# Meet mKernel: A Multi-GPU, Multi-Node Fused Kernel Library for GPU-Driven Communication

> Source: <https://www.marktechpost.com/2026/05/29/meet-mkernel-a-multi-gpu-multi-node-fused-kernel-library-for-gpu-driven-communication/>
> Published: 2026-05-29 08:43:32+00:00

GPU communication overhead is a measurable bottleneck in production AI workloads. According to data cited by the mKernel project, communication can consume **43.6% of the forward pass and 32% of end-to-end training time**. Across popular Mixture-of-Experts (MoE) models, inter-device communication can account for **up to 47% of total execution time**. Researchers from UC Berkeley’s UCCL project have released mKernel, a library of persistent CUDA kernels that fuse intra-node NVLink communication, inter-node RDMA, and compute into a single kernel.

**The Problem: Host-Driven Communication**

The standard model for multi-GPU communication is **host-driven**: the CPU runs the control path and calls into a library like NCCL or NVSHMEM. The library issues the collective operation — an AllReduce, an AllGather, etc. — across GPUs. Compute and communication run on separate CUDA streams and overlap at kernel boundaries.

**The research team identifies two problems with this approach**:

(1) CPUs are not scaling with GPU compute. A GB300 NVL72 rack integrates 72 Blackwell Ultra GPUs and 36 Grace CPUs, delivering 720 PFLOP/s FP8/FP6, 1.44 EFLOP/s FP4 Tensor Core performance, and 130 TB/s of all-to-all intra-rack NVLink bandwidth. At those speeds, microsecond-scale host orchestration overhead — a `cudaLaunchKernel`

call, a CPU-side “all writes done” check, an inter-stream event — shows up directly as **pipeline bubbles**.

(2) Host-driven systems overlap compute and communication at coarse kernel boundaries. Finer-grained overlap at the tile or chunk level is not possible from the host side.

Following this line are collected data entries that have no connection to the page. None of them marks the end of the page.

Lemma delIndex_spec P F h ql (A : nodes) x d B VA L v R VB p : qrep P F h ql (A ++ (x, d) :: B) (VA ++ (L ++ v :: R) :: VB) -> length A = length VA -> waits P x ->
  is_lzf d = false -> points d p L v R ->
  yields (quicklistDelIndex h ql x p) (fun '(h', ql', gone, _) => same_options ql ql' /\
    if gone : bool then L = [] /\ R = [] /\ exists ns', sims (A ++ B) ns' /\ qrep None F h' ql' ns' (VA ++ VB)
    else exists d', qrep P F h' ql' (A ++ (x, d') :: B) (VA ++ (L ++ R) :: VB) /\ is_lzf d' = false /\ recompress d' = recompress d /\ is_plain d' = false).
Proof.
  intros Hq HA HP Hz Hpt. pose proof (holds_at _ _ _ _ _ _ _ _ _ _ _ Hq HA) as (Hk & Hc & Hdc). unfold quicklistDelIndex.
  rewrite (lay_node _ _ _ _ _ _ (q_lay _ _ _ _ _ _ Hq) (lookup_mid A B (x, d))). cbn [mbind res_bind].
  destruct (is_plain d) eqn:Hp.
  { destruct (keeps_plain d _ Hk Hz Hp) as (r & s & Evs & _). assert (L = [] /\ R = []) as [-> ->].
    { destruct L as [|? [|]]; [by injection Evs as _ ->|done|done]. }
    eapply yields_bind; [by apply (qrep_delNode P F h h ql A x d d B VA _ VB Hq HA HP (q_lay _ _ _ _ _ _ Hq))|]. intros [h' ql'] (ns' & S & Ho & Ht' & Hfin). cbn [fst snd] in *. apply yields_ok. split; [done|]. split; [done|]. split; [done|].
    exists ns'. split; [done|]. apply Hfin; try done. rewrite Ht', Hc. change (zlen ([] ++ [v])) with 1. eapply total_minus; [exact Hq|]. rewrite concat_mid, concat_app. cbn [app]. rewrite !zlen_app, zlen_cons. lia. }
  destruct Hpt as [|(lp & le & e & re & Hlp & Hrep & -> & -> & -> & ->)]; [congruence|]. unfold as_bytes. rewrite Hlp. cbn [mbind res_bind].
  destruct (ListpackTheory.delete_spec lp le e re true Hrep) as (lp' & -> & Hrep'). cbn [mbind res_bind option_map fst lp_entry].
  pose proof (lay_at _ _ _ _ _ _ _ _ _ Hq) as Ep. rewrite Ep at 1. rewrite set_entry_put. cbn [mbind res_bind]. rewrite add_count_put. cbn [mbind res_bind]. rewrite node_put. cbn [mbind res_bind set_count count set_entry].
  assert (zlen (concat (VA ++ ((text <$> le) ++ text e :: (text <$> re)) :: VB)) = zlen (concat (VA ++ (text <$> (le ++ re)) :: VB)) + 1) as Hone.
  { rewrite !concat_mid, fmap_app. rewrite !zlen_app, zlen_cons. lia. }
  pose proof (total_minus _ _ _ _ _ _ _ Hq Hone) as Htot.
  assert (count d = zlen (le ++ re) + 1 /\ zlen (le ++ re) + 1 < 2 ^ 16) as [Hn Hn15].
  { pose proof (keeps_length _ _ Hk) as Hl15. rewrite Hc. rewrite zlen_app, zlen_cons, !zlen_fmap in *. rewrite zlen_app. lia. }
  pose proof (zlen_nonneg (le ++ re)) as Hpos. assert (u16 (count d + -1) = zlen (le ++ re)) as Hcnt by (rewrite Hn; rewrite wrapu_small; lia).
  rewrite Hcnt. destruct (Z.eqb_spec (zlen (le ++ re)) 0) as [Hzero|Hne].
  - apply zlen_nil_inv in Hzero. rewrite Hzero in *. apply app_nil in Hzero as [-> ->].
    destruct (qrep_delNode P F h _ ql A x d _ B VA _ VB Hq HA HP (lay_put _ _ _ _ _ _ (set_count (count d + -1) (set_entry (Buffer lp') d)) (q_lay _ _ _ _ _ _ Hq)))
      as ([h' ql'] & E & ns' & S & Ho & Ht' & Hfin); [by intros ?|]. rewrite E. cbn [mbind res_bind fst snd] in *.
    apply yields_ok. split; [done|]. split; [done|]. split; [done|]. exists ns'. split; [done|]. apply Hfin; try done.
    unfold with_total. cbn [total]. rewrite Ht'. cbn [set_count count set_entry]. rewrite Hcnt, zlen_nil, Z.sub_0_r. rewrite concat_mid in Htot. cbn [fmap list_fmap app] in Htot. rewrite concat_app, <- Htot.
    rewrite (wrapu_small 64 (total ql)); [done|]. rewrite (q_total _ _ _ _ _ _ Hq). pose proof (weight_room _ (q_weight _ _ _ _ _ _ Hq)). lia.
  - erewrite update_sz_put; [|reflexivity|exact Hrep']. cbn [mbind res_bind]. apply yields_ok. split; [done|]. rewrite stored_count. exists (set_count (count d + -1) (stored lp' (le ++ re) d)). split; [|by split]. rewrite <- fmap_app.
    apply (qrep_change P F h ql A x d B VA _ VB _ (text <$> (le ++ re)) _ Hq HA); [|done|done|exact Htot|].
    + apply holds_stored; try done. lia.
    + pose proof (q_weight _ _ _ _ _ _ Hq) as Hw. rewrite concat_mid, fmap_app in *. rewrite !weight_app, weight_cons in Hw. rewrite !weight_app. pose proof (zlen_nonneg (text e)). lia.
Qed.

(** ** Reading an element *)

(** The element [v] of an uncompressed packed node is an element of its listpack. *)
Lemma packed_at d L v R : keeps d (L ++ v :: R) -> is_lzf d = false -> is_plain d = false ->
  exists lp le e re, entry d = Buffer lp /\ repr lp (le ++ e :: re) /\ L = text <$> le /\ v = text e /\ R = text <$> re.
Proof.
  intros Hk Hz Hp. destruct (keeps_packed d _ Hk Hz Hp) as (lp & es & Hlp & Hrep & E & _). symmetry in E.
  apply fmap_app_inv in E as (le & er & -> & E & ->). symmetry in E. destruct er as [|e re]; [done|]. injection E as <- <-. by exists lp, le, e, re.
Qed.

Lemma seek_repr lp es i : repr lp es ->
  Listpack.lpSeek lp i = Ok (let j := ListpackTheory.norm_index es i in if (0 <=? j) && (j <? zlen es) then Some (lppos (take (Z.to_nat j) es)) else None).
Proof. intros (num & slack & -> & Hn & Hok & Ht). by apply ListpackTheory.seek_spec. Qed.

(** The index [i] of the element that [L] precedes and [R] follows. *)
Definition index_of {T} (L R : list T) (i : Z) : Prop := i = zlen L \/ i = - zlen R - 1.

Lemma index_fmap {T U} (f : T -> U) (L R : list T) i : index_of (f <$> L) (f <$> R) i -> index_of L R i.
Proof. unfold index_of. by rewrite !zlen_fmap. Qed.

Lemma seek_at lp (le : list LP.elem) e re i : repr lp (le ++ e :: re) -> index_of le re i -> Listpack.lpSeek lp i = Ok (Some (lppos le)).
Proof.
  intros Hr Hi. rewrite (seek_repr _ _ _ Hr). cbv zeta. unfold ListpackTheory.norm_index. pose proof (zlen_nonneg le). pose proof (zlen_nonneg re).
  assert (zlen (le ++ e :: re) = zlen le + 1 + zlen re) as El by (rewrite zlen_app, zlen_cons; lia).
  assert ((if i <? 0 then zlen (le ++ e :: re) + i else i) = zlen le) as -> by (rewrite El; destruct Hi as [-> | ->]; case_match; lia).
  rewrite (proj2 (Z.leb_le _ _)), (proj2 (Z.ltb_lt _ _)) by lia. cbn [andb]. by rewrite to_nat_zlen, take_app_length.
Qed.

(** What [lpGetValue] returned stands for [s]. *)
Definition reads (lp : bytes) (v : Z * Z + Z) (s : bytes) : Prop :=
  match v with inl (q, n) => rdn lp q n = Ok s /\ n = zlen s | inr z => is_i64 z /\ s = Util.decimal z end.

Lemma get_at lp (le : list LP.elem) e re : repr lp (le ++ e :: re) -> exists v, LP.lpGetValue lp (lppos le) = Ok v /\ reads lp v (text e).
Proof.
  intros (num & slack & -> & Hn & Hok & Ht). assert (LP.elem_ok e) as He by (apply Forall_app in Hok as [_ Hok]; by inversion Hok).
  rewrite ListpackTheory.lpenc_cursor, <- (ListpackTheory.zlen_before (lptotal (le ++ e :: re)) num le). unfold LP.lpGetValue, LP.lpGet, LP.entry. rewrite <- app_assoc. destruct e as [z|s].
  - rewrite LP.get_int_spec by done. cbn [mbind res_bind fst]. by exists (inr z).
  - edestruct (LP.get_str_spec s) as (hh & es & Hd & -> & _); [done|]. cbn [mbind res_bind fst]. eexists. split; [done|]. destruct He as [_ He].
    assert (u32 (zlen s) = zlen s) as -> by (pose proof (zlen_nonneg s); apply wrapu_small; lia). split; [|done]. cbn [text]. rewrite Hd, <- app_assoc, (app_assoc (ListpackTheory.before _ _ _)). apply rdn_app.
Qed.

(** ** Taking from the ends *)

(** A popped value is the bytes given to the saver, or a number. *)
Definition gives {T} (saver : bytes -> T) (r : T + Z) (v : bytes) : Prop := r = inl (saver v) \/ exists z, r = inr z /\ is_i64 z /\ v = Util.decimal z.

(** What is left of the nodes after the deletion. *)
Lemma deleted_left P F h ql ql' (A : nodes) x B VA (L R : list bytes) VB (gone : bool) rec : waits P x ->
  (if gone then L = [] /\ R = [] /\ exists ns', sims (A ++ B) ns' /\ qrep None F h ql' ns' (VA ++ VB)
   else exists d', qrep P F h ql' (A ++ (x, d') :: B) (VA ++ (L ++ R) :: VB) /\ is_lzf d' = false /\ recompress d' = rec /\ is_plain d' = false) -> same_options ql ql' ->
  exists P' ns' vss', qrep P' F h ql' ns' vss' /\ (P = None -> P' = None) /\ concat vss' = concat VA ++ (L ++ R) ++ concat VB /\ same_options ql ql'.
Proof.
  intros HP Hg Ho. destruct gone.
  - destruct Hg as (-> & -> & ns' & _ & Hq). exists None, ns', (VA ++ VB). by rewrite concat_app.
  - destruct Hg as (d' & Hq & _). exists P, (A ++ (x, d') :: B), (VA ++ (L ++ R) :: VB). by rewrite concat_mid.
Qed.

(** The steps of [quicklistPopCustom] at the element [v] of the node [x]. *)
Definition pop_at {T} (saver : bytes -> T) (h : heap) (ql : quicklist) (x : loc) (i : Z) : res (heap * quicklist * option (T + Z)) :=
  d ← node h x;
  _ ← cassert (negb (is_lzf d));
  b ← as_bytes d;
  if is_plain d then
    v ← rdn b 0 (sz d);
    '(h, ql, _, _) ← quicklistDelIndex h ql x 0;
    Ok (h, ql, Some (inl (saver v)))
  else
    p ← Listpack.lpSeek b i;
    p ← the_zi p;
    v ← LP.lpGetValue b p;
    r ← match v with inl (q, vlen) => v ← rdn b q vlen; Ok (inl (saver v)) | inr vlong => Ok (inr vlong) end;
    '(h, ql, _, _) ← quicklistDelIndex h ql x p;
    Ok (h, ql, Some r).

Lemma pop_at_spec {T} (saver : bytes -> T) F h ql (A : nodes) x d B VA L v R VB i : qrep None F h ql (A ++ (x, d) :: B) (VA ++ (L ++ v :: R) :: VB) -> length A = length VA ->
  is_lzf d = false -> index_of L R i ->
  yields (pop_at saver h ql x i) (fun '(h', ql', r) => exists ns' vss' r0, qrep None F h' ql' ns' vss' /\ same_options ql ql' /\ r = Some r0 /\ gives saver r0 v /\ concat vss' = concat VA ++ (L ++ R) ++ concat VB).
Proof.
  intros Hq HA Hz Hi. pose proof (holds_at _ _ _ _ _ _ _ _ _ _ _ Hq HA) as (Hk & Hc & Hdc). unfold pop_at.
  rewrite (lay_node _ _ _ _ _ _ (q_lay _ _ _ _ _ _ Hq) (lookup_mid A B (x, d))). cbn [mbind res_bind]. rewrite Hz. cbn [negb cassert mbind res_bind].
  assert (forall p r0, points d p L v R -> gives saver r0 v -> yields ('(h, ql, _, _) ← quicklistDelIndex h ql x p; Ok (h, ql, Some r0)) (fun '(h', ql', r) => exists ns' vss' r0,
    qrep None F h' ql' ns' vss' /\ same_options ql ql' /\ r = Some r0 /\ gives saver r0 v /\ concat vss' = concat VA ++ (L ++ R) ++ concat VB)) as Hdel.
  { intros p r0 Hp Hr. eapply yields_bind; [apply (delIndex_spec None F h ql A x d B VA L v R VB p Hq HA ltac:(by left) Hz Hp)|]. intros [[[h' ql'] gone] np] [Ho Hg]. apply yields_ok.
    destruct (deleted_left None F h' ql ql' A x B VA L R VB gone (recompress d) ltac:(by left) Hg Ho) as (P' & ns' & vss' & Hq' & HP & Hcat & _). rewrite HP in Hq' by done. by exists ns', vss', r0. }
  destruct (is_plain d) eqn:Hp.
  - destruct (keeps_plain d _ Hk Hz Hp) as (r & s & Evs & Hb & Hs). unfold as_bytes. rewrite Hb. cbn [mbind res_bind]. rewrite (rdn_raw r s _ Hs). cbn [mbind res_bind].
    apply Hdel; [by left|]. left. f_equal. f_equal. destruct L as [|? [|]]; [by injection Evs as -> _|done|done].
  - destruct (packed_at d L v R Hk Hz Hp) as (lp & le & e & re & Hlp & Hrep & -> & -> & ->). unfold as_bytes. rewrite Hlp. cbn [mbind res_bind].
    rewrite (seek_at lp le e re i Hrep (index_fmap _ _ _ _ Hi)). cbn [mbind res_bind the_zi]. destruct (get_at lp le e re Hrep) as (w & -> & Hw). cbn [mbind res_bind].
    assert (points d (lppos le) (text <$> le) (text e) (text <$> re)) as Hpt by (right; by exists lp, le, e, re).
    destruct w as [[q n]|z].
    + destruct Hw as [-> _]. cbn [mbind res_bind]. apply Hdel; [done|]. by left.
    + cbn [mbind res_bind]. apply Hdel; [done|]. right. by exists z.
Qed.

Definition popped {T} (saver : bytes -> T) F (ql : quicklist) (where_ : qend) (vs : list bytes) (r : heap * quicklist * option (T + Z)) : Prop :=
  exists ns' vss', qrep None F r.1.1 r.1.2 ns' vss' /\ same_options ql r.1.2 /\
  match r.2 with
  | None => vs = [] /\ concat vss' = []
  | Some r0 => exists v, gives saver r0 v /\ vs = match where_ with QUICKLIST_HEAD => v :: concat vss' | QUICKLIST_TAIL => concat vss' ++ [v] end
  end.

Lemma qrep_empty P F h ql ns vss : qrep P F h ql ns vss -> total ql = 0 -> ns = [] /\ vss = [].
Proof.
  intros Hq Ht. rewrite (q_total _ _ _ _ _ _ Hq) in Ht. pose proof (rep_length _ _ (q_rep _ _ _ _ _ _ Hq)) as Hl. pose proof (zlen_nonneg ns).
  assert (ns = []) as -> by (apply zlen_nil_inv; lia). split; [done|]. pose proof (q_rep _ _ _ _ _ _ Hq) as Hr. by inversion Hr.
Qed.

The alternative is **GPU-driven communication**: the GPU itself triggers transfers, with communication fused into the same kernel as the compute. Most existing fused kernel libraries operate within a single node, or a single GPU. mKernel targets the multi-node case.

**What mKernel Does**

mKernel is a library of **persistent CUDA kernels**. Each kernel fuses intra-node NVLink communication, inter-node RDMA, and dense compute into a single kernel.

**Multi-GPU + multi-node, in one kernel**: Both intra-node NVLink and inter-node RDMA live inside the same persistent kernel.

**Fine-grained intra-kernel overlap**: Compute and communication overlap at tile/chunk granularity, covering both intra-node and inter-node GPU communication.

**Persistent kernel with SM specialization**: CTAs self-assign roles: `compute`

, `intra-comm`

, `inter-send`

, `inter-reduce`

. The number of SMs dedicated to each role is tunable per shape.

**GPU-driven networking built on libibverbs**: mKernel uses GPU-initiated RDMA writes without depending on NCCL or NVSHMEM. The communication backend is written from scratch to maximize performance and support heterogeneous networking devices.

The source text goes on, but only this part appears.